GIVEN DATA below:
(** C6, amended: the route stores a request under the identifier made from
    its [Date.now()] reading and touches no other key; the identifiers of
    two requests are equal exactly when the two readings are; and a request
    handled at the same reading as an earlier one takes over its key: after
    it, the key holds the later body or nothing, never the earlier record. *)
Theorem intake_key_is_the_clock_reading (b1 b2 a1 a2 : value)
    (w1 w2 : world Pdp) :
  get_prop b1 "action" = inr a1 →
  get_prop b2 "action" = inr a2 →
  (∀ k, k ≠ eventId (clock w1) →
        redis (after (post_github_membership api b1 w1)) !! k
        = redis w1 !! k) ∧
  (truthy a1 = false →
   redis (after (post_github_membership api b1 w1)) !! eventId (clock w1)
   = Some (Entry b1 (clock w1 + 86400 * 1000))) ∧
  (eventId (clock w1) = eventId (clock w2) ↔ clock w1 = clock w2) ∧
  (redis (after (post_github_membership api b2
                   (after (post_github_membership api b1 w1))))
     !! eventId (clock w1) = None ∨
   redis (after (post_github_membership api b2
                   (after (post_github_membership api b1 w1))))
     !! eventId (clock w1) = Some (Entry b2 (clock w1 + 86400 * 1000))).
Proof.
  intros Ha1 Ha2.
  destruct (post_github_membership_store b1 a1 w1 Ha1) as [Hc1 Hs1].
  split; [|split; [|split]].
  - intros k Hk. destruct Hs1 as [-> | ->].
    + by rewrite lookup_insert_ne.
    + rewrite lookup_delete_ne by done. by rewrite lookup_insert_ne.
  - intros Ta. unfold post_github_membership. run. rewrite Ha1. simpl.
    rewrite Ta. simpl. by rewrite lookup_insert_eq.
  - split; [|by intros ->]. unfold eventId. intros H.
    apply (inj (String.app "event:")) in H. by apply (inj pretty) in H.
  - destruct (post_github_membership_store b2 a2
                (after (post_github_membership api b1 w1)) Ha2) as [_ Hs2].
    rewrite Hc1 in Hs2. destruct Hs2 as [-> | ->].
    + right. by rewrite lookup_insert_eq.
    + left. by rewrite lookup_delete_eq.
Qed.

(** *** A server life *)

Lemma kept_well_store_ok (w : world Pdp) : kept_well w → store_ok w.
Proof. intros H k e Hk. by destruct (H k e Hk). Qed.

Lemma recovery_replay_after (port : Z) (w : world Pdp) :
  after (recovery_replay api port w) = after (retry_each api (event_keys w) w).
Proof.
  unfold recovery_replay, bind, console_log, redis_keys.
  rewrite replay_each_retry_each.
  by destruct (retry_each api (event_keys w) w) as [[e|[]] w' out].
Qed.

Lemma retry_each_kept_well (keys : list string) (w : world Pdp) :
  kept_well w → kept_well (after (retry_each api keys w)).
Proof.
  intros Hw.
  destruct (retry_each_effect api keys w (kept_well_store_ok w Hw))
    as (_ & Hc & Hl).
  intros k e. rewrite Hl, Hc. destruct (redis w !! k) as [e'|] eqn:Hk; [|done].
  case_match; [done|]. intros [= <-]. by apply Hw.
Qed.

Lemma handle_kept_well (ev : event) (w : world Pdp) :
  kept_well w → kept_well (handle api ev w).
Proof.
  intros Hw. destruct ev as [body| |ms]; simpl.
  - destruct (get_prop body "action") as [err|a] eqn:Ha.
    { unfold post_github_membership. run. by rewrite Ha. }
    destruct (post_github_membership_store body a w Ha) as [Hc Hs].
    assert (kept_well
              (World (<[eventId (clock w) :=
                          Entry body (clock w + 86400 * 1000)]> (redis w))
                     (clock w) (permit w) (trace w))) as Hw1.
    { intros k e. simpl.
      intros [[<- <-]|[_ Hk]]%lookup_insert_Some; [|by apply Hw].
      simpl. split; [by eexists|]. split; [apply event_pattern_eventId|lia]. }
    intros k e. rewrite Hc. destruct Hs as [-> | ->].
    + apply Hw1.
    + intros [_ Hk]%lookup_delete_Some. by apply Hw1.
  - destruct (retry_sweep_unfold api w) as (_ & -> & _).
    by apply retry_each_kept_well.
  - intros k e Hk. destruct (Hw k e Hk) as (Ha & Hp & He).
    split; [done|]. split; [done|]. simpl. lia.
Qed.

(** X16: what a server life keeps true of the store. Starting from a store
    whose bodies can be read, whose keys match ["event:*"] and whose
    entries expire at most a day ahead, the replay followed by any sequence
    of requests, timer firings and passing time leaves a store with the same
    three properties. *)
Theorem serve_keeps_store_well (port : Z) (events : list event)
    (w : world Pdp) :
  kept_well w →
  kept_well (serve api port events w).
Proof.
  intros Hw. unfold serve. rewrite recovery_replay_after.
  pose proof (retry_each_kept_well (event_keys w) w Hw) as Hw0.
  revert Hw0. generalize (after (retry_each api (event_keys w) w)).
  induction events as [|ev evs IH]; intros w0 Hw0; [done|].
  simpl. by apply IH, handle_kept_well.
Qed.

Lemma kept_well_boot (p : Pdp) (now : Z) : kept_well (boot p now).
Proof. intros k e. unfold boot. simpl. by rewrite lookup_empty. Qed.

(** X17: sweeps leave alone every key that does not match ["event:*"]:
    after any number of timer firings such a key holds what it held. *)
Theorem sweeps_leave_other_keys (delays : list Z) (k : string)
    (w : world Pdp) :
  store_ok w →
  event_pattern k = false →
  redis (run_sweeps api delays w) !! k = redis w !! k.
Proof.
  intros Hok Hpat. revert w Hok.
  induction delays as [|d ds IH]; intros w Hok; [done|].
  simpl.
  assert (store_ok (advance d w)) as Hok' by by apply store_ok_advance.
  rewrite IH by by apply retry_sweep_store_ok.
  destruct (retry_sweep_effect api (advance d w) Hok') as (_ & _ & ->).
  simpl. rewrite Hpat. by destruct (redis w !! k).
Qed.

End RelayExtras.

(** ** The further properties on the sample worlds *)

Lemma index_route_answer_witness :
  result (post_github_membership_index down_api dave_no_role (boot tt 1000)) =
    inr (Response 500 ("error", "Internal server error")).
Proof.
  apply (index_route_answer down_api dave_no_role (VStr "member_added")
           (boot tt 1000)); reflexivity.
Defined.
End of GIVEN DATA.
== EXERCISE DETAILS ==
Your task is to quote the lines above, beginning with the first and ending with the one that holds "two requests are".

== EXERCISE OUTPUT ==
(** C6, amended: the route stores a request under the identifier made from
    its [Date.now()] reading and touches no other key; the identifiers of
    two requests are equal exactly when the two readings are; and a request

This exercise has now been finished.